One of DeSalle's big projects is trying to prove that scientists can create a huge Tree of Life explaining all of evolutionary history. There is a debate right now between scholars, like DeSalle, who believe that this tree can be built, and others, mostly microbiologists, who believe that smaller, individual trees analyzing single genes are the only possible way to study relationships among organisms. Microbiologists argue that horizontal-gene transfer—a process by which organisms like bacteria incorporate genetic material from a life form that isn't its parent or ancestor—would interrupt the tree's record. "Microbes are really slutty," says DeSalle, who has done phylogenies of multicellular animals, plants, and bacteria in consort with other organizations like New York's Cold Spring Harbor Laboratory. "They just pass stuff back and forth to each other." They don't reproduce sexually; instead, bacteria exchange genes by taking in DNA from outside, or in some cases, transferring genetic material between cells.

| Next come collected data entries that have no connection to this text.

(* ===== verification/Export.v ===== *)
(** * Exporting a plan

    [PlanExporter] of [src/cli/plan/export.rs]: a plan as a script of the shell and as an
    Ansible playbook, one definition per kind of line.  The version, the text of a time and
    the text of a JSON value are [ExportText].  The JSON and YAML exports are serde's. *)
From stdpp Require Import base gmap strings list.
From Stdlib Require Import ZArith Lia Ascii.
From S2P Require Import Prelude RustStr Kahn FixPlan Repair Passport FileOps GuestFs Offline.

Class ExportText `{Platform} := {
  cargo_version : string;
  utc_text : Z → string;
  json_text : json_value → string
}.

Definition shell_escape (s : string) : string := squote +:+ quote_body s +:+ squote.
Definition sed_char (c : ascii) : string :=
  if Ascii.eqb c (ascii_of_byte 92) then "\\"
  else if Ascii.eqb c "/"%char then "\/"
  else if Ascii.eqb c "&"%char then "\&"
  else if Ascii.eqb c (ascii_of_byte 10) then "\n"
  else String c "".
(** the four replacements, of which none makes what a later one replaces. *)
Fixpoint sed_escape (s : string) : string :=
  match s with
  | EmptyString => ""
  | String c s => sed_char c +:+ sed_escape s
  end.
Definition line (s : string) : string := s +:+ newline_str.
Definition block (ls : list string) : string := join "" (map line ls).
(** [trim_end_matches('\n')]. *)
Definition trim_newlines (s : string) : string := trim_end_char (ascii_of_byte 10) s.

Section export.
Context `{ExportText}.

(** ** Shell *)
Definition mkdir_parent (path : string) : list string :=
  let parent := guest_parent path in
  if negb (String.eqb parent "/") && negb (is_empty parent) then ["mkdir -p " +:+ shell_escape parent] else [].
Definition bash_lines (t : OperationType) : list string :=
  match t with
  | OpFileEdit fe =>
      ("cp " +:+ shell_escape (fed_file fe) +:+ " " +:+ dquote +:+ "$BACKUP_DIR/" +:+ dquote)
      :: map (fun c => "sed -i 's/" +:+ sed_escape (fc_before c) +:+ "/" +:+ sed_escape (fc_after c)
                       +:+ "/g' " +:+ shell_escape (fed_file fe)) (fed_changes fe)
  | OpFileWrite fw =>
      mkdir_parent (fw_path fw)
      ++ ["cat > " +:+ shell_escape (fw_path fw) +:+ " << 'GUESTKIT_EOF'" +:+ newline_str
          +:+ trim_newlines (fw_content fw) +:+ newline_str +:+ "GUESTKIT_EOF"]
      ++ match fw_mode fw with
         | Some mode => ["chmod " +:+ shell_escape mode +:+ " " +:+ shell_escape (fw_path fw)]
         | None => []
         end
  | OpSymlink sl => ["ln -sfn " +:+ shell_escape (sl_target sl) +:+ " " +:+ shell_escape (sl_link_path sl)]
  | OpFileDelete fd => [(if fd_missing_ok fd then "rm -f " else "rm ") +:+ shell_escape (fd_path fd)]
  | OpPackageInstall pi => ["dnf install -y " +:+ join " " (map shell_escape (pi_packages pi))]
  | OpServiceOperation so =>
      (if bool_decide (so_state so = Some "enabled") then ["systemctl enable " +:+ shell_escape (so_service so)] else [])
      ++ (if so_start so then ["systemctl start " +:+ shell_escape (so_service so)] else [])
      ++ (if so_restart so then ["systemctl restart " +:+ shell_escape (so_service so)] else [])
  | OpSelinuxMode sm =>
      ["sed -i 's/SELINUX=" +:+ sed_escape (sm_current sm) +:+ "/SELINUX=" +:+ sed_escape (sm_target sm)
       +:+ "/g' " +:+ shell_escape (sm_file sm)]
  | OpCommandExec ce => ["# [CommandExec] Review the following command before running:"; cx_command ce]
  | OpFileCopy fc => ["cp " +:+ shell_escape (cp_source fc) +:+ " " +:+ shell_escape (cp_destination fc)]
  | OpDirectoryCreate dc =>
      [match dc_mode dc with
       | Some mode => "mkdir -p -m " +:+ shell_escape mode +:+ " " +:+ shell_escape (dc_path dc)
       | None => "mkdir -p " +:+ shell_escape (dc_path dc)
       end]
  | OpFilePermissions fp =>
      ("chmod " +:+ shell_escape (fp_mode fp) +:+ " " +:+ shell_escape (fp_path fp))
      :: match fp_owner fp with
         | Some owner => ["chown " +:+ shell_escape owner +:+ " " +:+ shell_escape (fp_path fp)]
         | None => []
         end
  | OpDriverInject di =>
      ["pnputil /add-driver " +:+ shell_escape (di_inf_path di) +:+ " /install  # driver: "
       +:+ shell_escape (di_driver_name di)]
  | OpRegistryEdit re =>
      ["echo " +:+ dquote +:+ "Registry edit: " +:+ shell_escape (re_key re) +:+ " \\ " +:+ shell_escape (re_value re)
       +:+ " = " +:+ shell_escape (json_text (re_new_data re)) +:+ " (type: " +:+ shell_escape (re_data_type re)
       +:+ ")" +:+ dquote;
       "echo " +:+ dquote +:+ "WARNING: Registry edits require Windows tools (reg.exe or regedit)" +:+ dquote]
  end.
Definition operation_to_bash (op : Operation) : string :=
  block (("# " +:+ op_id op +:+ ": " +:+ op_description op)
         :: bash_lines (op_type op)
         ++ match op_validation op with
            | Some v => [vc_command v +:+ " || { echo " +:+ dquote +:+ "Validation failed for "
                         +:+ shell_escape (op_id op) +:+ dquote +:+ "; exit 1; }"]
            | None => []
            end
         ++ [""]).
Definition post_action_to_bash (action : PostApplyAction) : string :=
  block (match action with
         | ServiceRestart services => map (fun s => "systemctl restart " +:+ shell_escape s) services
         | Validation command _ => [command]
         | Message message => ["echo " +:+ shell_escape message]
         | RebootRequired reason => ["echo " +:+ shell_escape ("Reboot required: " +:+ reason)]
         end).
(** the check mark of the last line is the text [mark]. *)
Definition to_bash (mark : string) (plan : FixPlan) : string :=
  block ["#!/bin/bash"; "# Generated by GuestKit v" +:+ cargo_version; "# Profile: " +:+ pl_profile plan;
         "# VM: " +:+ pl_vm plan; "# Generated: " +:+ utc_text (pl_generated plan); ""; "set -e"; "";
         "echo " +:+ dquote +:+ "Applying " +:+ pl_profile plan +:+ " fixes..." +:+ dquote; "";
         "# Create backup"; "BACKUP_DIR=" +:+ dquote +:+ "/backup/$(date +%Y%m%d-%H%M%S)" +:+ dquote;
         "mkdir -p " +:+ dquote +:+ "$BACKUP_DIR" +:+ dquote; ""]
  +:+ join "" (map operation_to_bash (pl_operations plan))
  +:+ match pl_post_apply plan with
      | [] => ""
      | actions => line "# Post-apply actions" +:+ join "" (map post_action_to_bash actions)
      end
  +:+ block [""; "echo " +:+ dquote +:+ mark +:+ " All fixes applied successfully" +:+ dquote].

(** ** Ansible *)
Definition ansible_lines (t : OperationType) : list string :=
  match t with
  | OpFileEdit fe =>
      match fed_changes fe with
      | change :: _ => ["      lineinfile:"; "        path: " +:+ fed_file fe;
                        "        regexp: '^" +:+ fc_before change +:+ "$'"; "        line: '" +:+ fc_after change +:+ "'";
                        "        backup: yes"]
      | [] => []
      end
  | OpFileWrite fw =>
      ["      copy:"; "        dest: " +:+ fw_path fw; "        content: |"]
      ++ map (fun l => "          " +:+ l) (lines (fw_content fw))
      ++ match fw_mode fw with Some mode => ["        mode: '" +:+ mode +:+ "'"] | None => [] end
  | OpSymlink sl => ["      file:"; "        src: " +:+ sl_target sl; "        dest: " +:+ sl_link_path sl;
                     "        state: link"; "        force: yes"]
  | OpFileDelete fd => ["      file:"; "        path: " +:+ fd_path fd; "        state: absent"]
  | OpPackageInstall pi =>
      ["      package:"; "        name:"] ++ map (fun p => "          - " +:+ p) (pi_packages pi)
      ++ ["        state: present"]
  | OpServiceOperation so =>
      ["      service:"; "        name: " +:+ so_service so]
      ++ match so_state so with
         | Some state => ["        enabled: " +:+ fmt_bool (String.eqb state "enabled")]
         | None => []
         end
      ++ (if so_start so then ["        state: started"] else [])
  | OpSelinuxMode sm => ["      lineinfile:"; "        path: " +:+ sm_file sm;
                         "        regexp: '^SELINUX=" +:+ sm_current sm +:+ "'";
                         "        line: 'SELINUX=" +:+ sm_target sm +:+ "'"; "        backup: yes"]
  | OpCommandExec ce => ["      command: " +:+ cx_command ce]
  | OpFileCopy fc =>
      ["      copy:"; "        src: " +:+ cp_source fc; "        dest: " +:+ cp_destination fc; "        remote_src: yes"]
      ++ (if cp_backup fc then ["        backup: yes"] else [])
  | OpDirectoryCreate dc =>
      ["      file:"; "        path: " +:+ dc_path dc; "        state: directory"]
      ++ match dc_mode dc with Some mode => ["        mode: '" +:+ mode +:+ "'"] | None => [] end
  | OpFilePermissions fp =>
      ["      file:"; "        path: " +:+ fp_path fp; "        mode: '" +:+ fp_mode fp +:+ "'"]
      ++ match fp_owner fp with Some o => ["        owner: " +:+ o] | None => [] end
      ++ match fp_group fp with Some g => ["        group: " +:+ g] | None => [] end
  | OpRegistryEdit re => ["      win_regedit:"; "        path: " +:+ re_key re; "        name: " +:+ re_value re;
                          "        data: " +:+ json_text (re_new_data re); "        type: " +:+ re_data_type re]
  | OpDriverInject di => ["      win_command: pnputil /add-driver " +:+ di_inf_path di +:+ " /install"]
  end.
Definition operation_to_ansible (op : Operation) : string :=
  block (("    - name: " +:+ op_description op) :: ansible_lines (op_type op) ++ [""]).
Definition agent_tasks : list string :=
  ["    - name: Install GuestKit agent binary"; "      copy:"; "        src: guestkit";
   "        dest: /usr/local/bin/guestkit"; "        mode: '0755'";
   "    - name: Install guestkit-agent systemd unit"; "      copy:"; "        src: guestkit-agent.service";
   "        dest: /etc/systemd/system/guestkit-agent.service"; "    - name: Enable guestkit-agent";
   "      systemd:"; "        name: guestkit-agent"; "        enabled: yes"; "        daemon_reload: yes"].
Definition to_ansible (plan : FixPlan) : string :=
  block (["---"; "- name: GuestKit " +:+ pl_profile plan +:+ " Fixes"; "  hosts: vm"; "  become: yes"; "  tasks:"]
         ++ (if existsb (String.eqb "inject-agent") (pm_tags (pl_metadata plan)) then agent_tasks else []))
  +:+ join "" (map operation_to_ansible (pl_operations plan)).
End export.
(** C29: the exported lines of operations whose values are all quoted run exactly the commands
    those operations stand for, with every path, package, service, mode and owner one word as it
    was, whatever characters it has. *)
Theorem quoted_operations_run ops cmdss rest : Forall2 quoted_operation ops cmdss →
  commands_of (join "" (map operation_to_bash ops) +:+ rest)
  = (map (map arg_value) (concat cmdss) ++.) <$> commands_of rest.
Proof.
  induction 1 as [|op cmds ops cmdss Hop _ IH]; cbn [map concat].
  - change (join "" [] +:+ rest) with rest. by destruct (commands_of rest).
  - rewrite join_nil_cons, text_app_assoc, (operation_commands _ cmds), IH by done.
    destruct (commands_of rest); [|done]. cbn. by rewrite map_app, app_assoc.
Qed.

(** ** Post-apply actions *)
Definition action_commands (action : PostApplyAction) : option (list (list shell_arg)) :=
  match action with
  | ServiceRestart services => Some (map (fun s => [Lit "systemctl"; Lit "restart"; Val s]) services)
  | Validation _ _ => None
  | Message message => Some [[Lit "echo"; Val message]]
  | RebootRequired reason => Some [[Lit "echo"; Val ("Reboot required: " +:+ reason)]]
  end.
(** so do the lines of the actions after the operations: restarts and messages. *)
Theorem quoted_actions_run action cmds rest : action_commands action = Some cmds →
  commands_of (post_action_to_bash action +:+ rest) = (map (map arg_value) cmds ++.) <$> commands_of rest.
Proof.
  unfold post_action_to_bash. destruct action as [services| |m|r]; cbn [action_commands]; [|done| |]; intros [= <-].
  - rewrite <-(commands_of_lines (map (fun s => [Lit "systemctl"; Lit "restart"; Val s]) services)).
    + by rewrite map_map.
    + apply Forall_map, Forall_true. by repeat constructor.
  - rewrite <-(commands_of_lines [[Lit "echo"; Val m]]); [done|by repeat constructor].
  - rewrite <-(commands_of_lines [[Lit "echo"; Val ("Reboot required: " +:+ r)]]); [done|by repeat constructor].
Qed.
End export.

(** ** On given plans *)
#[local] Existing Instance ascii_platform.
#[local] Instance export_text : ExportText := {| cargo_version := "0.0.0"; utc_text _ := ""; json_text _ := "" |}.
Definition export_op (name description : string) (t : OperationType) : Operation :=
  mk_Operation _ name t PrHigh description PrLow true [] None None.
(** a path with a quote and a command in it, and a package with a space. *)
Definition quoted_ops : list Operation :=
  [export_op "a" "delete" (OpFileDelete (mk_FileDelete "/tmp/x'; reboot; '" true));
   export_op "b" "install" (OpPackageInstall (mk_PackageInstall ["vim"; "two words"] None None))].
Lemma quoted_operations_run_witness : commands_of (join "" (map operation_to_bash quoted_ops))
  = Some [["rm"; "-f"; "/tmp/x'; reboot; '"]; ["dnf"; "install"; "-y"; "vim"; "two words"]].
Proof.
  rewrite <-(text_app_nil (join "" (map operation_to_bash quoted_ops))).
  rewrite (quoted_operations_run quoted_ops
    [[[Lit "rm"; Lit "-f"; Val "/tmp/x'; reboot; '"]]; [[Lit "dnf"; Lit "install"; Lit "-y"; Val "vim"; Val "two words"]]] "").
  - reflexivity.
  - by repeat constructor.
Defined.
Lemma quoted_actions_run_witness : commands_of (post_action_to_bash (Message "it's done; $(reboot)") +:+ "")
  = Some [["echo"; "it's done; $(reboot)"]].
Proof. rewrite (quoted_actions_run _ [[Lit "echo"; Val "it's done; $(reboot)"]]); reflexivity. Defined.

(** the expression of [sed] is between quotes that its text can end: an edit whose text has a
    quote runs what follows it. *)
Example edit_breaks_out : commands_of (block (tail (bash_lines (OpFileEdit
    (mk_FileEdit "/etc/x" true [mk_FileChange 0 "a'; reboot; '" "b" None])))))
  = Some [["sed"; "-i"; "s/a"]; ["reboot"]; ["/b/g"; "/etc/x"]].
Proof. reflexivity. Qed.
(** the text to replace is a pattern there: a dot of it stands for any character, where
    the other ways to run a plan look for the text itself. *)
Example edit_is_a_pattern : tail (bash_lines (OpFileEdit (mk_FileEdit "/etc/x" true [mk_FileChange 0 "a.b" "c" None])))
  = ["sed -i 's/a.b/c/g' '/etc/x'"].
Proof. reflexivity. Qed.
(** a description of two lines is a comment and a command. *)
Example heading_breaks_out : commands_of (operation_to_bash (export_op "a" ("fix" +:+ newline_str +:+ "reboot")
    (OpServiceOperation (mk_ServiceOperation "sshd" None true false))))
  = Some [["reboot"]; ["systemctl"; "start"; "sshd"]].
Proof. reflexivity. Qed.
(** a content with the line that ends the document is cut there, and its other lines are commands. *)
Example document_ends_early : bash_lines (OpFileWrite
    (mk_FileWrite "/x" ("a" +:+ newline_str +:+ "GUESTKIT_EOF" +:+ newline_str +:+ "reboot" +:+ newline_str) None))
  = [join newline_str ["cat > '/x' << 'GUESTKIT_EOF'"; "a"; "GUESTKIT_EOF"; "reboot"; "GUESTKIT_EOF"]].
Proof. reflexivity. Qed.
(** the operations of the script are in the order of the document, not of their dependencies. *)
Example script_ignores_dependencies :
  let first := mk_Operation _ "b" (OpFileDelete (mk_FileDelete "/b" true)) PrHigh "after" PrLow true ["a"] None None in
  let second := export_op "a" "before" (OpFileDelete (mk_FileDelete "/a" true)) in
  commands_of (join "" (map operation_to_bash [first; second])) = Some [["rm"; "-f"; "/b"]; ["rm"; "-f"; "/a"]].
Proof. reflexivity. Qed.
(** a service to be disabled has no line. *)
Example disabling_not_exported : bash_lines (OpServiceOperation (mk_ServiceOperation "telnet" (Some "disabled") false false)) = [].
Proof. reflexivity. Qed.

(** a group to be set has no line in the script, though it has one in the playbook. *)
Lemma group_not_exported `{Platform} `{!ExportText} path mode owner group :
  bash_lines (OpFilePermissions (mk_FilePermissions path mode owner group))
  = bash_lines (OpFilePermissions (mk_FilePermissions path mode owner None)).
Proof. reflexivity. Qed.
(** the playbook has the first change of an edit alone, and a restart of a service not at all. *)
Lemma playbook_first_change `{Platform} `{!ExportText} file backup change changes :
  ansible_lines (OpFileEdit (mk_FileEdit file backup (change :: changes)))
  = ansible_lines (OpFileEdit (mk_FileEdit file backup [change])).
Proof. reflexivity. Qed.
Lemma playbook_no_restart `{Platform} `{!ExportText} service state start restart :
  ansible_lines (OpServiceOperation (mk_ServiceOperation service state start restart))
  = ansible_lines (OpServiceOperation (mk_ServiceOperation service state start false)).
Proof. reflexivity. Qed.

DeSalle believes the question should not be whether one can construct the Tree of Life, but rather how one should assemble evidence for building that tree. This assembly of evidence—genetic data is just one type—is what he and other systematists call the "supermatrix."
Best articulated, says DeSalle, by biologist John Gatesy of the University of California, Riverside (with whom DeSalle has published several papers), the supermatrix theory includes every piece of data—external shape, gene sequences, proteins, characteristic traits, anatomy—that describes a species and is, therefore, a clue to its origins. Building a supermatrix means simultaneously collecting and comparing all genetic evidence across all species. DeSalle argues that despite horizontal-gene transfer, the supermatrix provides enough crucial information to understand how species evolve, and chart out a relevant relationship between them. "The matrix is meaningful," he insists. "It doesn't put bacteria with hippos and hippos with plants."
The debate, he says, is indicative of a paradigm shift in evolutionary thought. Ten years ago, it would have been impossible to imagine the possibility of creating a supermatrix. "We only had a handful of whole genomes at that point," but now more than 1,000 whole genomes have been sequenced. There's been a "data overflow," he says, with new bacterial genomes being processed every day. With this influx of data comes the opportunity for new methods of analysis, like the supermatrix approach, which essentially links sequences from 10 or 15,000 genes and allows scientists to construct a huge tree from that information, instead of looking at a single gene or two.
The vast amount of data inspires DeSalle, who admits that a tree made using a supermatrix approach "may not be the one true set of relationships that these organisms have, but it is at least the most logical and data-rich hypothesis that we will ever have about these organisms."